Let ac be the diameter of the circle as shown in the figure above. From point a to b be filled with liquid of density \[{{\rho }_{1}}\] and from point b to c be filled with liquid of density \[{{\rho }_{2}}\] . That makes point b as our interface making angle \[\theta \]with the vertical as shown in the figure.
So, now let us find the pressure to the right side of the point 1 say \[{{P}_{1}}\] with height \[{{h}_{1}}\]
Therefore,
\[{{P}_{1}}\]= \[{{\rho }_{1}}g{{h}_{1}}\]
Similarly, let us find pressure to the other side. But, this has both liquid.
Therefore,
\[{{P}_{2}}={{\rho }_{1}}g{{h}_{2}}+{{\rho }_{2}}g{{h}_{3}}\]
Now we know that \[{{P}_{1}}\] = \[{{P}_{2}}\]
Therefore after equating both
We get,
\[{{\rho }_{1}}g{{h}_{1}}\] = \[{{\rho }_{1}}g{{h}_{2}}+{{\rho }_{2}}g{{h}_{3}}\] ………………….. (A)
Now, we know that the vertical line from origin to point O is radius say R.
So, using trigonometry to find \[{{h}_{1}}\] in terms of \[\theta \]
Therefore,
\[{{h}_{1}}=R\left( 1-\sin \theta \right)\] …………… (1)
Similarly the other heights can be found as
\[{{h}_{2}}=R(1-\cos \theta )\] ……………. (2)
\[{{h}_{3}}=R(\cos \theta +\sin \theta )\] ………………. (3)
Now, after substituting (1), (2) and (3) in equation (A)
We get,
\[{{\rho }_{1}}gR\left( 1-\sin \theta \right)={{\rho }_{1}}gR(1-\cos \theta )+{{\rho }_{2}}gR(\cos \theta +\sin \theta )\]
Now, dividing both sides by g and R
We get,
\[{{\rho }_{1}}\left( 1-\sin \theta \right)={{\rho }_{1}}(1-\cos \theta )+{{\rho }_{2}}(\cos \theta +\sin \theta )\]

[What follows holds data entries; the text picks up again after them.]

(** ** What an outcome tells about the response *)

Lemma decoded_Returned (response : Response) (value : Json) :
  decoded response = Returned value <-> json_body response = Some value.
Proof.
  unfold decoded. destruct (json_body response); split; congruence.
Qed.

Lemma decoded_not_ValueError (response : Response) (message : string) :
  decoded response <> Raised (ValueError message).
Proof.
  unfold decoded. destruct (json_body response); [discriminate | ].
  destruct (json_failure response); discriminate.
Qed.

Lemma decoded_not_HTTPError (response other : Response) :
  decoded response <> Raised (HTTPError other).
Proof.
  unfold decoded. destruct (json_body response); [discriminate | ].
  destruct (json_failure response); discriminate.
Qed.

(** [get_polls] has no status of its own: every response with a status from
    400 to 599 raises [HTTPError] with that response, 400, 401 and 404
    included, and for every other response the outcome is that of
    [response.json()]. *)
Theorem get_polls_status_mapping {Server : Type}
    (serve : Request -> Server -> Reply * Server) (w : World Server)
    (skip limit : Z) (base_url : string) (response : Response) :
  reply_to serve (polls_request skip limit base_url) w = Answer response ->
  (400 <= status_code response < 600 ->
     fst (get_polls serve skip limit base_url w)
       = Raised (HTTPError response)) /\
  (~ (400 <= status_code response < 600) ->
     fst (get_polls serve skip limit base_url w) = decoded response).
Proof.
  intros Hreply. rewrite get_polls_run, Hreply. cbn [fst].
  split; intros Hrange; status_cases.
Qed.

Lemma get_polls_status_mapping_witness :
  fst (get_polls (always (mkResponse 404 (Some (detail "Not Found"))))
         0 10 default_base_url fresh)
    = Raised (HTTPError (mkResponse 404 (Some (detail "Not Found"))))
  /\ fst (get_polls (always (mkResponse 204 None)) 0 10 default_base_url fresh)
    = Raised JSONDecodeError.
Proof.
  split.
  - apply (proj1 (get_polls_status_mapping
                    (always (mkResponse 404 (Some (detail "Not Found"))))
                    fresh 0 10 default_base_url _ eq_refl)).
    cbn. lia.
  - apply (proj2 (get_polls_status_mapping
                    (always (mkResponse 204 None))
                    fresh 0 10 default_base_url _ eq_refl)).
    cbn. lia.
Defined.

(** A failure of the transport is not handled by any of the four functions:
    the exception of [requests] reaches the caller as it is, and the one
    call that failed is the only one made (nothing is tried again). *)
Theorem transport_failure_propagates {Server : Type}
    (serve : Request -> Server -> Reply * Server) (w : World Server)
    (why : TransportFailure) :
  (forall username password base_url,
     reply_to serve (register_request username password base_url) w
       = Failure why ->
     register_user serve username password base_url w
       = (Raised (RequestException why),
          after serve (register_request username password base_url) w)) /\
  (forall skip limit base_url,
     reply_to serve (polls_request skip limit base_url) w = Failure why ->
     get_polls serve skip limit base_url w
       = (Raised (RequestException why),
          after serve (polls_request skip limit base_url) w)) /\
  (forall poll_id option_id access_token base_url,
     int_str_ok poll_id = true -> int_str_ok option_id = true ->
     reply_to serve (vote_request poll_id option_id access_token base_url) w
       = Failure why ->
     vote_on_poll serve poll_id option_id access_token base_url w
       = (Raised (RequestException why),
          after serve
            (vote_request poll_id option_id access_token base_url) w)) /\
  (forall poll_id base_url,
     int_str_ok poll_id = true ->
     reply_to serve (results_request poll_id base_url) w = Failure why ->
     get_poll_results serve poll_id base_url w
       = (Raised (RequestException why),
          after serve (results_request poll_id base_url) w)).
Proof.
  repeat split; intros.
  - rewrite register_user_run, H. reflexivity.
  - rewrite get_polls_run, H. reflexivity.
  - rewrite vote_on_poll_run_ok, H1 by assumption. reflexivity.
  - rewrite get_poll_results_run_ok, H0 by assumption. reflexivity.
Qed.

Lemma transport_failure_propagates_witness :
  register_user unreachable "alice" "pw123" default_base_url fresh
    = (Raised (RequestException ConnectionError),
       mkWorld [register_request "alice" "pw123" default_base_url] tt)
  /\ get_polls scripted 0 10 default_base_url
       (mkWorld [] [Failure ReadTimeout; Answer (mkResponse 200 None)])
     = (Raised (RequestException ReadTimeout),
        mkWorld [polls_request 0 10 default_base_url]
          [Answer (mkResponse 200 None)]).
Proof.
  split.
  - apply (proj1 (transport_failure_propagates unreachable fresh
                    ConnectionError)).
    reflexivity.
  - apply (proj1 (proj2 (transport_failure_propagates scripted
                    (mkWorld [] [Failure ReadTimeout;
                                 Answer (mkResponse 200 None)])
                    ReadTimeout))).
    reflexivity.
Defined.

(** [register_user] raises its [ValueError("Username already registered")]
    exactly when the service answers with status 400. *)
Theorem register_user_DuplicateUsername_iff {Server : Type}
    (serve : Request -> Server -> Reply * Server) (w : World Server)
    (username password base_url : string) :
  fst (register_user serve username password base_url w)
    = Raised (ValueError "Username already registered")
  <->
  exists response,
    reply_to serve (register_request username password base_url) w
      = Answer response /\
    status_code response = 400.
Proof.
  rewrite register_user_run. cbn [fst].
  destruct (reply_to serve _ w) as [response | why].
  - split.
    + status_cases; intros Hout;
        try discriminate Hout;
        try (exfalso; exact (decoded_not_ValueError _ _ Hout)).
      exists response. split; [reflexivity | assumption].
    + intros [other [Hother Hstatus]].
      injection Hother as <-. status_cases.
  - split.
    + discriminate.
    + intros [other [Hother _]]. discriminate Hother.
Qed.

Lemma register_user_DuplicateUsername_iff_witness :
  fst (register_user (always (mkResponse 400 None))
         "alice" "pw123" default_base_url fresh)
    = Raised (ValueError "Username already registered").
Proof.
  apply (proj2 (register_user_DuplicateUsername_iff
                  (always (mkResponse 400 None)) fresh
                  "alice" "pw123" default_base_url)).
  exists (mkResponse 400 None). split; reflexivity.
Defined.

(** When its ids are within the digit limit, so that the call is made,
    [vote_on_poll] raises its unauthorized [ValueError] exactly when the
    service answers with status 401, and its not-found [ValueError] exactly
    when the service answers with status 404. *)
Theorem vote_on_poll_errors_iff {Server : Type}
    (serve : Request -> Server -> Reply * Server) (w : World Server)
    (poll_id option_id : Z) (access_token base_url : string) :
  int_str_ok poll_id = true -> int_str_ok option_id = true ->
  (fst (vote_on_poll serve poll_id option_id access_token base_url w)
     = Raised (ValueError "Unauthorized - invalid or missing access token")
   <->
   exists response,
     reply_to serve (vote_request poll_id option_id access_token base_url) w
       = Answer response /\
     status_code response = 401) /\
  (fst (vote_on_poll serve poll_id option_id access_token base_url w)
     = Raised (ValueError "Poll or option not found")
   <->
   exists response,
     reply_to serve (vote_request poll_id option_id access_token base_url) w
       = Answer response /\
     status_code response = 404).
Proof.
  intros Hpoll Hoption.
  rewrite vote_on_poll_run_ok by assumption. cbn [fst].
  destruct (reply_to serve _ w) as [response | why].
  - split; split.
    + status_cases; intros Hout;
        try discriminate Hout;
        try (exfalso; exact (decoded_not_ValueError _ _ Hout)).
      exists response. split; [reflexivity | assumption].
    + intros [other [Hother Hstatus]].
      injection Hother as <-. status_cases.
    + status_cases; intros Hout;
        try discriminate Hout;
        try (exfalso; exact (decoded_not_ValueError _ _ Hout)).
      exists response. split; [reflexivity | assumption].
    + intros [other [Hother Hstatus]].
      injection Hother as <-. status_cases.
  - split; split; try discriminate;
      intros [other [Hother _]]; discriminate Hother.
Qed.

Lemma vote_on_poll_errors_iff_witness :
  fst (vote_on_poll (always (mkResponse 404 None))
         999 1 "token" default_base_url fresh)
    = Raised (ValueError "Poll or option not found").
Proof.
  apply (proj2 (proj2 (vote_on_poll_errors_iff
                  (always (mkResponse 404 None)) fresh
                  999 1 "token" default_base_url
                  (int_str_ok_small 999 eq_refl)
                  (int_str_ok_small 1 eq_refl)))).
  exists (mkResponse 404 None). split; reflexivity.
Defined.

(** When the poll id is within the digit limit, [get_poll_results] raises
    its [ValueError("Poll not found")] exactly when the service answers
    with status 404. *)
Theorem get_poll_results_NotFound_iff {Server : Type}
    (serve : Request -> Server -> Reply * Server) (w : World Server)
    (poll_id : Z) (base_url : string) :
  int_str_ok poll_id = true ->
  (fst (get_poll_results serve poll_id base_url w)
     = Raised (ValueError "Poll not found")
   <->
   exists response,
     reply_to serve (results_request poll_id base_url) w = Answer response /\
     status_code response = 404).
Proof.
  intros Hpoll.
  rewrite get_poll_results_run_ok by assumption. cbn [fst].
  destruct (reply_to serve _ w) as [response | why].
  - split.
    + status_cases; intros Hout;
        try discriminate Hout;
        try (exfalso; exact (decoded_not_ValueError _ _ Hout)).
      exists response. split; [reflexivity | assumption].
    + intros [other [Hother Hstatus]].
      injection Hother as <-. status_cases.
  - split.
    + discriminate.
    + intros [other [Hother _]]. discriminate Hother.
Qed.

Lemma get_poll_results_NotFound_iff_witness :
  fst (get_poll_results (always (mkResponse 404 None))
         999 default_base_url fresh)
    = Raised (ValueError "Poll not found").
Proof.
  apply (proj2 (get_poll_results_NotFound_iff
                  (always (mkResponse 404 None)) fresh
                  999 default_base_url (int_str_ok_small 999 eq_refl))).
  exists (mkResponse 404 None). split; reflexivity.
Defined.

(** An [HTTPError] raised by any of the four functions carries the response
    the service gave to this call, its status is from 400 to 599, and it is
    none of the statuses the function maps to a [ValueError]. *)
Theorem HTTPError_carries_the_response {Server : Type}
    (serve : Request -> Server -> Reply * Server) (w : World Server)
    (carried : Response) :
  (forall username password base_url,
     fst (register_user serve username password base_url w)
       = Raised (HTTPError carried) ->
     reply_to serve (register_request username password base_url) w
       = Answer carried /\
     400 < status_code carried < 600) /\
  (forall skip limit base_url,
     fst (get_polls serve skip limit base_url w)
       = Raised (HTTPError carried) ->
     reply_to serve (polls_request skip limit base_url) w = Answer carried /\
     400 <= status_code carried < 600) /\
  (forall poll_id option_id access_token base_url,
     fst (vote_on_poll serve poll_id option_id access_token base_url w)
       = Raised (HTTPError carried) ->
     reply_to serve (vote_request poll_id option_id access_token base_url) w
       = Answer carried /\
     400 <= status_code carried < 600 /\
     status_code carried <> 401 /\ status_code carried <> 404) /\
  (forall poll_id base_url,
     fst (get_poll_results serve poll_id base_url w)
       = Raised (HTTPError carried) ->
     reply_to serve (results_request poll_id base_url) w = Answer carried /\
     400 <= status_code carried < 600 /\ status_code carried <> 404).
Proof.
  split; [ | split; [ | split]].
  - intros username password base_url.
    rewrite register_user_run. cbn [fst].
    destruct (reply_to serve _ w) as [response | why]; [ | discriminate].
    status_cases; intros Hout;
      try discriminate Hout;
      try (exfalso; exact (decoded_not_HTTPError _ _ Hout)).
    injection Hout as <-. split; [reflexivity | lia].
  - intros skip limit base_url.
    rewrite get_polls_run. cbn [fst].
    destruct (reply_to serve _ w) as [response | why]; [ | discriminate].
    status_cases; intros Hout;
      try discriminate Hout;
      try (exfalso; exact (decoded_not_HTTPError _ _ Hout)).
    injection Hout as <-. split; [reflexivity | lia].
  - intros poll_id option_id access_token base_url.
    rewrite vote_on_poll_run.
    destruct (int_str_ok poll_id && int_str_ok option_id); [ | discriminate].
    cbn [fst].
    destruct (reply_to serve _ w) as [response | why]; [ | discriminate].
    status_cases; intros Hout;
      try discriminate Hout;
      try (exfalso; exact (decoded_not_HTTPError _ _ Hout)).
    injection Hout as <-. split; [reflexivity | lia].
  - intros poll_id base_url.
    rewrite get_poll_results_run.
    destruct (int_str_ok poll_id); [ | discriminate].
    cbn [fst].
    destruct (reply_to serve _ w) as [response | why]; [ | discriminate].
    status_cases; intros Hout;
      try discriminate Hout;
      try (exfalso; exact (decoded_not_HTTPError _ _ Hout)).
    injection Hout as <-. split; [reflexivity | lia].
Qed.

\[{{\rho }_{1}}-{{\rho }_{1}}\sin \theta ={{\rho }_{1}}-{{\rho }_{1}}\cos \theta +{{\rho }_{2}}\cos \theta +{{\rho }_{2}}\sin \theta \]
Now, let us subtract \[{{\rho }_{1}}\] from both sides and rearrange the terms
We get,
\[(-{{\rho }_{2}}-{{\rho }_{1}})\sin \theta =({{\rho }_{2}}-{{\rho }_{1}})\cos \theta \]
Now, multiplying both sides by -1
We get,
\[({{\rho }_{1}}+{{\rho }_{2}})\sin \theta =({{\rho }_{1}}-{{\rho }_{2}})\cos \theta \]
Therefore,
\[\tan \theta =\dfrac{({{\rho }_{1}}-{{\rho }_{2}})}{({{\rho }_{1}}+{{\rho }_{2}})}\]
\[\therefore \theta ={{\tan }^{-1}}\left[ \dfrac{({{\rho }_{1}}-{{\rho }_{2}})}{({{\rho }_{1}}+{{\rho }_{2}})} \right]\]
We do not see this answer in the options.
Therefore, the correct answer is option D.

Note:
Our answer might look similar to option B, but there is a \[\dfrac{\pi }{2}\] in multiplication with our answer which will change our answer by 90 degrees. So students must be careful. Pressure in a liquid depends only on the height of the object submerged in liquid and the density of liquid. Pressure is equally divided in all directions in any liquid. So if a force is applied at an appointment, it will transmit the same in all directions. Therefore, in our case equal pressure is applied on both liquids from the empty half. Which makes the pressure at lowest point 1 equal.